The difference in size between the T. Rex and other meat-eaters is roughly equivalent to what separates humans from chimpanzees, researchers said in September in the journal Proceedings of the Royal Society B: Biological Sciences. At one end of the spectrum are animals with big brains, like humans and T. Rexes, while the other includes animals with small brains, like mice and squirrels.
“The conventional view of theropod dinosaurs was that they were smart but brutish,” University of New Mexico neuroscientist John Whitfield, lead author of the study, said in a statement. “We show that if these dinosaurs were reptiles as some say, then they had a brain almost as complex as mammals.”
Furthermore, the T. Rex appeared to have developed its brainpower more recently than scientists had thought. The researchers found evidence that the dinosaur’s cerebrum — where dolphins and primates have fast-acting centers called Brodmann areas — evolved at least 20 million years after the creature’s ancestors split from reptiles.

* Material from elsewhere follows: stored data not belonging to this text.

Lemma bulk_cleanup_effect_witness :
  let out := bulk_cleanup sample_db sample_clock 30 None None in
  fst out = Success (mkCleanup 1 1)
  /\ List.length (positions (snd out)) = 2%nat
  /\ List.length (sessions (snd out)) = 1%nat.
Proof.
  intros out.
  assert (E : out = (Success (mkCleanup 1 1), snd out))
    by (vm_compute; reflexivity).
  destruct (bulk_cleanup_effect sample_db sample_clock 30 None None
              (mkCleanup 1 1) (snd out) E) as (_ & H2 & H3 & _).
  clearbody out.
  cbn [deleted_positions deleted_sessions] in H2, H3.
  change (List.length (positions sample_db)) with 3%nat in H2.
  change (List.length (sessions sample_db)) with 2%nat in H3.
  rewrite E at 1. cbn [fst]. split; [reflexivity|]. split; lia.
Defined.

(** X13: [DELETE /tracking-sessions/{id}] for an id that no session has
    is answered with status 500, not 404 (the 404 is raised inside the
    [try]), and the database is left as it was. *)
Theorem delete_unknown_session_is_500 db clk id :
  (forall s, In s (sessions db) -> session_id s <> id) ->
  delete_tracking_session db clk id = (Failure 500, db).
Proof.
  intros Hno. unfold delete_tracking_session, connect.
  destruct (Live.connect_fails (store db)); cbn [bind]; [reflexivity|].
  unfold execute. destruct (Live.execute_fails (store db)); cbn [bind];
    [reflexivity|].
  destruct (List.find _ (sessions db)) as [s|] eqn:E; [|reflexivity].
  apply find_some in E. destruct E as [Hin Hid].
  apply Z.eqb_eq in Hid. exfalso. exact (Hno s Hin Hid).
Qed.

Lemma delete_unknown_session_witness :
  (forall s, In s (sessions sample_db) -> session_id s <> 99)
  /\ delete_tracking_session sample_db sample_clock 99 = (Failure 500, sample_db).
Proof.
  assert (H : forall s, In s (sessions sample_db) -> session_id s <> 99).
  { intros s [<-|[<-|[]]]; discriminate. }
  split; [exact H|].
  exact (delete_unknown_session_is_500 sample_db sample_clock 99 H).
Defined.
(** C4 as stated fails in each of its parts: a line that starts with a bold
    marker is taken as [meta] though it is not wrapped in bold markers; a
    [# ] line is taken as [subtitle]; a [# ] line does not end the
    bullets. *)
Lemma C4_counterexample :
  (let lines := ["### Engineer"; "**Acme** | 2020"; "- built it"] in
   bold_only (strip "**Acme** | 2020") = false
   /\ meta (claimed_item "### Engineer" (skipn 1 lines)) = ""
   /\ exists item i',
        parse_item 3 lines 0 "### Engineer" = Ok (item, i')
        /\ meta item = "Acme | 2020")
  /\ (let lines := ["### Engineer"; "**Acme | 2020**"; "# Remote"] in
      any_heading "# Remote" = true
      /\ subtitle (claimed_item "### Engineer" (skipn 1 lines)) = ""
      /\ exists item i',
           parse_item 3 lines 0 "### Engineer" = Ok (item, i')
           /\ subtitle item = "# Remote")
  /\ (let lines := ["### Engineer"; "- built it"; "# Notes"; "- ran it"] in
      bullets (claimed_item "### Engineer" (skipn 1 lines)) = ["built it"]
      /\ exists item i',
           parse_item 4 lines 0 "### Engineer" = Ok (item, i')
           /\ bullets item = ["built it"; "ran it"]).
Proof.
  split; [| split].
  - split; [reflexivity |]. split; [reflexivity |].
    eexists; eexists. split; reflexivity.
  - split; [reflexivity |]. split; [reflexivity |].
    eexists; eexists. split; reflexivity.
  - split; [reflexivity |].
    eexists; eexists. split; reflexivity.
Qed.

(* ================================================================== *)
(** * C6: the image of the document *)
(* ================================================================== *)

(** C6.  For an image line whose alternative text holds a parenthesis, the
    code takes the text after the first [(] of the line, not the target
    of the image. *)
Theorem C6_image_first_paren :
  exists d : Data,
    parse_markdown "![me (2024)](me.png)" = Ok d
    /\ image_from_md d = "2024)](me.png".
Proof. eexists; split; reflexivity. Qed.
(* ================================================================== *)
(** * Turns at the lines of a region *)
(* ================================================================== *)

(** A turn at a line that is not a [### ] heading takes, besides the line,
    only the lines of a summary run, and only in the summary section. *)
Lemma step_plain (lines : list string) (st st' : State) (l : string) :
  step lines st st' ->
  nth_error lines (cur st) = Some l ->
  item_heading l = false ->
  exists seg,
    span lines (cur st + 1) (cur st') seg
    /\ Forall (fun x => summary_line x = true) seg
    /\ (current_section st <> "professional summary" -> seg = []).
Proof.
  intros H Hl Hi. unfold item_heading in Hi.
  assert (Hlen : cur st + 1 <= List.length lines).
  { assert (cur st < List.length lines)
      by (apply nth_error_Some; congruence).
    lia. }
  assert (Hone : exists seg,
             span lines (cur st + 1) (cur st + 1) seg
             /\ Forall (fun x => summary_line x = true) seg
             /\ (current_section st <> "professional summary" -> seg = [])).
  { exists []. split; [apply span_nil, Hlen |]. split; [constructor | auto]. }
  inversion H; subst; simpl in *; try exact Hone.
  - exfalso. congruence.
  - exists (take_while summary_line (skipn (i + 1) lines)).
    split; [eapply collect_summary_span; eauto |].
    split; [apply take_while_Forall |].
    intros Hs; exfalso; apply Hs; reflexivity.
Qed.

(** A turn at a line that is not a [### ] heading does not jump over a
    blank line. *)
Lemma step_stops_at_blank (lines : list string) (st st' : State)
  (l b : string) (k : nat) :
  step lines st st' ->
  nth_error lines (cur st) = Some l -> item_heading l = false ->
  nth_error lines k = Some b -> blank b = true ->
  cur st < k -> cur st' <= k.
Proof.
  intros H Hl Hi Hk Hb Hlt.
  destruct (step_plain _ _ _ _ H Hl Hi) as (seg & Hs & Hall & _).
  destruct (Nat.le_gt_cases (cur st') k) as [|Hgt]; auto.
  exfalso.
  rewrite (span_nth _ _ _ k _ Hs) in Hk by lia.
  apply nth_error_In in Hk.
  rewrite Forall_forall in Hall. apply Hall in Hk.
  unfold summary_line in Hk. rewrite Hb in Hk. discriminate.
Qed.

(** The turn at a [## ] line sets the section and nothing else. *)
Lemma step_at_section (lines : list string) (st st' : State) (s : string) :
  step lines st st' ->
  nth_error lines (cur st) = Some s -> section_heading s = true ->
  cur st' = cur st + 1
  /\ current_section st' = section_name s
  /\ data st' = data st.
Proof.
  intros H Hl Hs. unfold section_heading in Hs.
  pose proof (startswith_nonempty _ "## " ltac:(discriminate) Hs) as Hne.
  step_inv H;
    match goal with
    | Hn : nth_error lines _ = Some ?l |- _ =>
        assert (l = s) by congruence; subst l
    end;
    try (split; [reflexivity | split; reflexivity]);
    exfalso; try congruence.
  - match goal with
    | Hi : is_image_line _ = true |- _ =>
        apply image_not_section in Hi; congruence
    end.
  - match goal with
    | Hn : startswith _ "# " = true |- _ =>
        apply name_not_section in Hn; congruence
    end.
  - match goal with
    | Hb : bold_only _ = true |- _ =>
        unfold bold_only in Hb; apply andb_true_iff in Hb as [Hb _];
        apply bold_not_section in Hb; congruence
    end.
Qed.
Definition trim (s : string) : string := trimEnd (trimStart s).

(** [s.split(sep)] for a one-character separator: never the empty list. *)
Fixpoint split_char (sep : ascii) (s : string) : list string :=
  match s with
  | EmptyString => [EmptyString]
  | String c s' =>
      if Ascii.eqb c sep then EmptyString :: split_char sep s'
      else match split_char sep s' with
           | w :: ws => String c w :: ws
           | [] => [String c EmptyString]
           end
  end.

Definition newline : ascii := ascii_of_nat 10.

Definition lines (s : string) : list string := split_char newline s.

(** [s.split(/\s+/)]: the pieces between maximal runs of white space.  A
    run at either end leaves an empty piece there, and the empty string
    splits into one empty piece. [in_run] tells that the character before
    was white space. *)
Fixpoint split_ws_from (in_run : bool) (s : string) : list string :=
  match s with
  | EmptyString => [EmptyString]
  | String c s' =>
      if is_space c then
        if in_run then split_ws_from true s'
        else EmptyString :: split_ws_from true s'
      else match split_ws_from false s' with
           | w :: ws => String c w :: ws
           | [] => [String c EmptyString]
           end
  end.

Definition split_ws (s : string) : list string := split_ws_from false s.

(** [xs.join(sep)] *)
Definition join (sep : string) (xs : list string) : string :=
  String.concat sep xs.

(** [xs.slice(a, b)] for [0 <= a] and [0 <= b] *)
Definition slice {A : Type} (a b : nat) (xs : list A) : list A :=
  firstn (b - a) (skipn a xs).

(** [xs.slice(-k)] for [0 < k <= xs.length]: the last [k] elements. *)
Definition slice_last {A : Type} (k : nat) (xs : list A) : list A :=
  skipn (List.length xs - k) xs.

(** [s.replace(/c/g, r)] for a one-character pattern *)
Fixpoint replace_all_char (c : ascii) (r : string) (s : string) : string :=
  match s with
  | EmptyString => EmptyString
  | String d s' =>
      if Ascii.eqb d c then r ++ replace_all_char c r s'
      else String d (replace_all_char c r s')
  end.

(** [s.replace(sub, r)] with a string pattern: the first occurrence only. *)
Fixpoint replace_first (sub r : string) (s : string) : string :=
  if String.prefix sub s then r ++ substring_from (String.length sub) s
  else match s with
       | EmptyString => EmptyString
       | String c s' => String c (replace_first sub r s')
       end.

(** A plain object used as a map from field names: [o[k] = v] keeps the
    place of a key that is already there and appends a new key. *)
Fixpoint obj_set {V : Type} (o : list (string * V)) (k : string) (v : V)
  : list (string * V) :=
  match o with
  | [] => [(k, v)]
  | (k', v') :: o' => if String.eqb k' k then (k, v) :: o'
                      else (k', v') :: obj_set o' k v
  end.

(** [o[k]] *)
Fixpoint obj_get {V : Type} (o : list (string * V)) (k : string) : option V :=
  match o with
  | [] => None
  | (k', v') :: o' => if String.eqb k' k then Some v' else obj_get o' k
  end.

(** The first element that satisfies [f], with its index. *)
Fixpoint findIndex {A : Type} (f : A -> bool) (xs : list A) : option nat :=
  match xs with
  | [] => None
  | x :: xs' => if f x then Some 0 else option_map S (findIndex f xs')
  end.

(** A JSON value, as a JSON column of the database is read. *)
#[warnings="-register-all"]
Inductive json : Type :=
| JNull
| JBool (b : bool)
| JNum (x : Q)
| JStr (s : string)
| JArr (items : list json)
| JObj (entries : list (string * json)).

(** Truthiness of a value that may be [undefined] ([None]). *)
Definition truthy (v : option json) : bool :=
  match v with
  | None => false
  | Some JNull => false
  | Some (JBool b) => b
  | Some (JNum x) => negb (Qeq_bool x 0)
  | Some (JStr s) => negb (String.eqb s "")
  | Some (JArr _) => true
  | Some (JObj _) => true
  end.

(** [a || b] *)
Definition or_else (a b : option json) : option json :=
  if truthy a then a else b.

(** [v.k] for an object or an array [v] and one of the keys read by the
    code, none of which an array has. *)
Definition prop (v : json) (k : string) : option json :=
  match v with
  | JObj entries => obj_get entries k
  | _ => None
  end.

End JS.

(** ** [Array.prototype.sort] with the comparator [(a, b) => key b - key a]

    The sort is stable and orders by decreasing key; an insertion sort has
    the same result. *)

Section SortDescending.
Context {A : Type}.
Variable key : A -> Q.

(** [x] goes in front of the first element whose key is not above its
    own: elements met earlier stay ahead of later ones with an equal key. *)
Fixpoint insert_desc (x : A) (l : list A) : list A :=
  match l with
  | [] => [x]
  | y :: l' => if Qgtb (key y) (key x) then y :: insert_desc x l'
               else x :: y :: l'
  end.

Fixpoint sort_desc (l : list A) : list A :=
  match l with
  | [] => []
  | x :: l' => insert_desc x (sort_desc l')
  end.

(** The first element of [x :: l] among those of greatest key. *)
Fixpoint first_max (x : A) (l : list A) : A :=
  match l with
  | [] => x
  | y :: l' => let b := first_max y l' in
               if Qgtb (key b) (key x) then b else x
  end.

End SortDescending.

(** * Customer detector ([src/lib/customer-detector.ts]) *)

Module CustomerDetector.

Inductive PatternType : Type := PText | PRegex | PPosition | PHeader | PFooter.

Record DetectionPattern : Type := {
  ptype : PatternType;
  pattern : string;
  weight : Q;
  caseSensitive : bool
}.

Record Customer : Type := {
  id : string;
  name : string
}.

Inductive DetectionMethod : Type :=
  exact_match | fuzzy_match | pattern_match | ml_classification.

Record CustomerDetectionResult : Type := {
  customerId : option string;
  customerName : option string;
  confidence : Q;
  matchedPatterns : list string;
  detectionMethod : DetectionMethod
}.

(** The two private fields of the class, as [initialize] leaves them:
    the active customers and the map from customer id to patterns. *)
Record Detector : Type := {
  customers : list Customer;
  patterns : list (string * list DetectionPattern)
}.

(** [this.patterns.get(id) || []] *)
Fixpoint patterns_get (m : list (string * list DetectionPattern)) (k : string)
  : list DetectionPattern :=
  match m with
  | [] => []
  | (k', v) :: m' => if String.eqb k' k then v else patterns_get m' k
  end.

Definition is_text (p : DetectionPattern) : bool :=
  match ptype p with PText => true | _ => false end.
Definition is_regex (p : DetectionPattern) : bool :=
  match ptype p with PRegex => true | _ => false end.
Definition is_header_or_footer (p : DetectionPattern) : bool :=
  match ptype p with PHeader | PFooter => true | _ => false end.

(** The loop variables [matchedPatterns], [totalWeight], [matchedWeight]. *)
Record Tally : Type := {
  t_matched : list string;
  t_total : Q;
  t_weight : Q
}.

Definition tally0 : Tally := {| t_matched := []; t_total := 0; t_weight := 0 |}.

(** One turn of a weighing loop: the weight always joins the total and,
    on a hit, the matched weight. *)
Definition tally_step (hit : bool) (p : DetectionPattern) (t : Tally) : Tally :=
  if hit
  then {| t_matched := t_matched t ++ [pattern p];
          t_total := (t_total t + weight p)%Q;
          t_weight := (t_weight t + weight p)%Q |}
  else {| t_matched := t_matched t;
          t_total := (t_total t + weight p)%Q;
          t_weight := t_weight t |}.

(** [totalWeight > 0 ? matchedWeight / totalWeight : 0] *)
Definition ratio (t : Tally) : Q :=
  if Qgtb (t_total t) 0 then (t_weight t / t_total t)%Q else 0%Q.

Definition verdict (threshold : Q) (c : Customer) (conf : Q)
           (matched : list string) (m : DetectionMethod) : CustomerDetectionResult :=
  {| customerId := if Qgtb conf threshold then Some (id c) else None;
     customerName := if Qgtb conf threshold then Some (name c) else None;
     confidence := conf;
     matchedPatterns := matched;
     detectionMethod := m |}.

Section WithRegExp.

(** [RegExp_matches p i s]: [None] when [new RegExp(p, ...)] throws a
    syntax error, otherwise the successive matches of [p] in [s]
    (ignoring case when [i]); empty when there is none. *)
Variable RegExp_matches : string -> bool -> string -> option (list string).

Definition exact_hit (text : string) (p : DetectionPattern) : bool :=
  let searchText := if caseSensitive p then text else JS.toLowerCase text in
  let searchPattern :=
    if caseSensitive p then pattern p else JS.toLowerCase (pattern p) in
  JS.includes searchText searchPattern.

Definition checkExactMatch (text : string) (c : Customer)
           (ps : list DetectionPattern) : CustomerDetectionResult :=
  let t := fold_left (fun t p => tally_step (exact_hit text p) p t)
                     (filter is_text ps) tally0 in
  verdict (1 # 2) c (ratio t) (t_matched t) exact_match.

(** [matches && matches.length > 0]; a pattern that does not compile is
    caught and counts as a miss. *)
Definition regex_hit (text : string) (p : DetectionPattern) : bool :=
  match RegExp_matches (pattern p) (negb (caseSensitive p)) text with
  | Some (_ :: _) => true
  | _ => false
  end.

Definition header_footer_hit (headerLines footerLines : list string)
           (p : DetectionPattern) : bool :=
  let searchLines :=
    match ptype p with PHeader => headerLines | _ => footerLines end in
  let searchText := JS.join " " searchLines in
  let text_to_search :=
    if caseSensitive p then searchText else JS.toLowerCase searchText in
  let pattern_to_find :=
    if caseSensitive p then pattern p else JS.toLowerCase (pattern p) in
  JS.includes text_to_search pattern_to_find.
Lemma test_store_again (season : Js.value) (d : Db) :
  test_store season (test_store season d) = test_store season d.
Proof.
  destruct fallback_set_laws as (t1 & t2 & t3).
  destruct insertPlayer_set_laws as (p1 & p2 & p3).
  destruct (test_store_tables season (test_store season d))
    as (A1 & A2 & A3 & A4 & A5 & A6 & A7 & A8 & A9).
  destruct (test_store_tables season d)
    as (B1 & B2 & B3 & B4 & B5 & B6 & B7 & B8 & B9).
  apply db_ext; try congruence.
  - rewrite A1, B1.
    apply (upsert_all_replay t_id Z.eqb Z.eqb_eq Complete.fallback_set t1 t2 t3).
  - rewrite A2, B2.
    apply (upsert_all_replay p_id Z.eqb Z.eqb_eq Complete.insertPlayer_set
             p1 p2 p3).
  - rewrite A3, B3. apply (add_absent_again g_id Z.eqb Z.eqb_eq).
  - rewrite A4, B4. apply (add_absent_again tgs_key pair_eqb pair_eqb_eq).
Qed.

Lemma capitals_players_moved (tbl : list PlayerRow) (p : PlayerRow) :
  In p (Table.upsert_all p_id Z.eqb Complete.insertPlayer_set
          capitals_player_rows tbl) ->
  In (p_id p) (map Complete.fp_id Complete.fallback_players) ->
  p_team_id p = Complete.CAPITALS_TEAM_ID.
Proof.
  destruct insertPlayer_set_laws as (p1 & p2 & p3).
  intros Hp Hid.
  destruct (Table.last_with p_id Z.eqb (p_id p) capitals_player_rows) as [a|] eqn:L.
  - destruct (upsert_all_settled p_id Z.eqb Z.eqb_eq Complete.insertPlayer_set
                p1 p3 _ _ _ _ Hp L) as [y ->].
    apply (last_with_key p_id Z.eqb Z.eqb_eq) in L. destruct L as [La _].
    cbn [p_team_id Complete.insertPlayer_set].
    assert (F : Forall (fun r => p_team_id r = Complete.CAPITALS_TEAM_ID)
                       capitals_player_rows).
    { vm_compute. repeat constructor. }
    rewrite Forall_forall in F. now apply F.
  - apply (last_with_none p_id Z.eqb Z.eqb_eq) in L. destruct L.
    assert (E : map p_id capitals_player_rows
                = map Complete.fp_id Complete.fallback_players)
      by (vm_compute; reflexivity).
    now rewrite E.
Qed.

(** X22.  The test backfill on an idle instance, whatever the store
    holds and whatever seasons are passed: it resolves; every game and
    every per-game team line that was stored is still there as it was
    (a game already stored under the id of a sample game keeps its own
    score); the five sample games are there; every player row under
    one of the ten ids is with team 15; the other five tables are
    left alone; and a second run resolves and changes nothing. *)
Theorem test_backfill_keeps_stored_games (seasons : list string)
    (s : Complete.Service) :
  Complete.isRunning s = false ->
  let once := Complete.startTestBackfill seasons s in
  let twice := Complete.startTestBackfill seasons (snd once) in
  let d := Complete.db s in
  let d' := Complete.db (snd once) in
  fst once = Run.Ok tt
  /\ (forall g, In g (games d) -> In g (games d'))
  /\ (forall x, In x (team_game_stats d) -> In x (team_game_stats d'))
  /\ (forall game, In game Complete.sample_games ->
                   In (Complete.sm_id game) (map g_id (games d')))
  /\ (forall p, In p (players d') ->
                In (p_id p) (map Complete.fp_id Complete.fallback_players) ->
                p_team_id p = 15)
  /\ player_game_stats d' = player_game_stats d
  /\ player_season_stats d' = player_season_stats d
  /\ team_season_stats d' = team_season_stats d
  /\ goalie_game_stats d' = goalie_game_stats d
  /\ shots d' = shots d
  /\ fst twice = Run.Ok tt
  /\ Complete.db (snd twice) = d'.
Proof.
  intros H once twice d d'.
  destruct (test_backfill_eq seasons s H) as (R1 & F1 & D1).
  destruct (test_backfill_eq seasons (snd once) F1) as (R2 & _ & D2).
  fold once in R1, D1. fold d' in D1. fold d in D1. fold twice in R2, D2.
  fold d' in D2.
  split; [exact R1|]. rewrite D2, D1, test_store_again.
  destruct (test_store_tables (Complete.first_season seasons) d)
    as (B1 & B2 & B3 & B4 & B5 & B6 & B7 & B8 & B9).
  rewrite B2, B3, B4.
  repeat match goal with |- _ /\ _ => split end;
    try assumption; try reflexivity.
  - intros g. apply add_absent_keeps.
  - intros x. apply add_absent_keeps.
  - intros game Hg. apply (add_absent_keys g_id Z.eqb Z.eqb_eq). left.
    assert (E : map g_id (sample_game_rows (Complete.first_season seasons))
                = map Complete.sm_id Complete.sample_games)
      by (vm_compute; reflexivity).
    rewrite E. now apply in_map.
  - intros p. apply capitals_players_moved.
Qed.

Lemma test_backfill_keeps_stored_games_witness :
  let once := Complete.startTestBackfill ["20232024"]
                (Complete.new_service overtime_store) in
  fst once = Run.Ok tt
  /\ In 2023020700 (map g_id (games (Complete.db (snd once)))).
Proof.
  destruct (test_backfill_keeps_stored_games ["20232024"]
              (Complete.new_service overtime_store) eq_refl)
    as (R & G & _).
  split; [exact R|].
  assert (E : exists g, In g (games overtime_store) /\ g_id g = 2023020700).
  { vm_compute. eexists. split; [left; reflexivity|reflexivity]. }
  destruct E as (g & Hg & <-). apply in_map. apply G. exact Hg.
Defined.
(** Lines 110-122: one iteration up to the exit test.  The result carries
    the terminal flag of this step. *)
Definition iteration (is_train : bool) (epsilon : option Q) (l : Loop)
  : option (Loop * bool) :=
  '(action, g1) <- select_action (solver l) (rng l) (state l) epsilon ;;
  let '(next_state, reward1, done, env1) := step E (env l) action in
  let reward := modify_reward reward1 in
  let step1 := (step_count l + 1)%Z in
  let gain1 := episode_gain l + reward in
  '(solver1, deltas1) <-
    (if is_train then
       '(s1, delta) <- update_theta State get_features (solver l) (state l)
                         action reward next_state done ;;
       Some (s1, deltas l ++ [delta])
     else Some (solver l, deltas l)) ;;
  Some (mkLoop env1 solver1 g1 next_state step1 gain1 deltas1
          (actions l ++ [action]) (raw_rewards l ++ [reward1])
          (dones l ++ [done]),
        done).

(** Lines 109-125: [while True].  The loop body runs at most [fuel] times;
    [OutOfFuel] stands for a loop still running after that. *)
Fixpoint episode_loop (fuel : nat) (is_train : bool) (epsilon : option Q)
  (max_steps : Z) (l : Loop) : outcome Episode :=
  match fuel with
  | O => OutOfFuel
  | S fuel' =>
      match iteration is_train epsilon l with
      | None => Exception
      | Some (l1, done) =>
          if done || (step_count l1 =? max_steps)%Z then
            Finished (mkEpisode (episode_gain l1) (NumPy.mean (deltas l1)) l1)
          else episode_loop fuel' is_train epsilon max_steps l1
      end
  end.

(** Lines 98-104: the start state. *)
Definition start_state (e : Env E) (g : Rng R) (is_train : bool)
  : State * Env E * Rng R :=
  let '(start_position, start_velocity, g2) :=
    if is_train then
      let '(p, g1) :=
        uniform R g (min_position E) (goal_position E - (1 # 100)) in
      let '(v, g2) := uniform R g1 (- max_speed E) (max_speed E) in
      (p, v, g2)
    else
      let '(v, g1) :=
        uniform R g (- max_speed E / 100) (max_speed E / 100) in
      (- (1 # 2), v, g1) in
  let '(st, e1) := reset_specific E e start_position start_velocity in
  (st, e1, g2).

Research suggests that the T. rex could run at speeds of up to 20km/h
The Tyrannosaurus Rex, a dinosaur that lived during the late Cretaceous period, was one of the most ferocious predators ever to have walked the earth. Today the image of this dinosaur is familiar to everyone, and just as familiar are stories of its immense size and ferocity; it has been estimated to have been more than 40ft long and 16ft tall. But scientists who study dinosaurs are not so familiar with T. rex’s running speed – until now. A new study by an international team of researchers led by Royal Veterinary College palaeontologist William Sellers has used estimates based on a computer model to calculate a top speed for T. rex of around 20km/h, which is fast for a land-based animal of its size.
Sellers said: “A key factor in many animals’ movement is their leg muscles, and these can be estimated based on a number of factors, including measurements from fossils.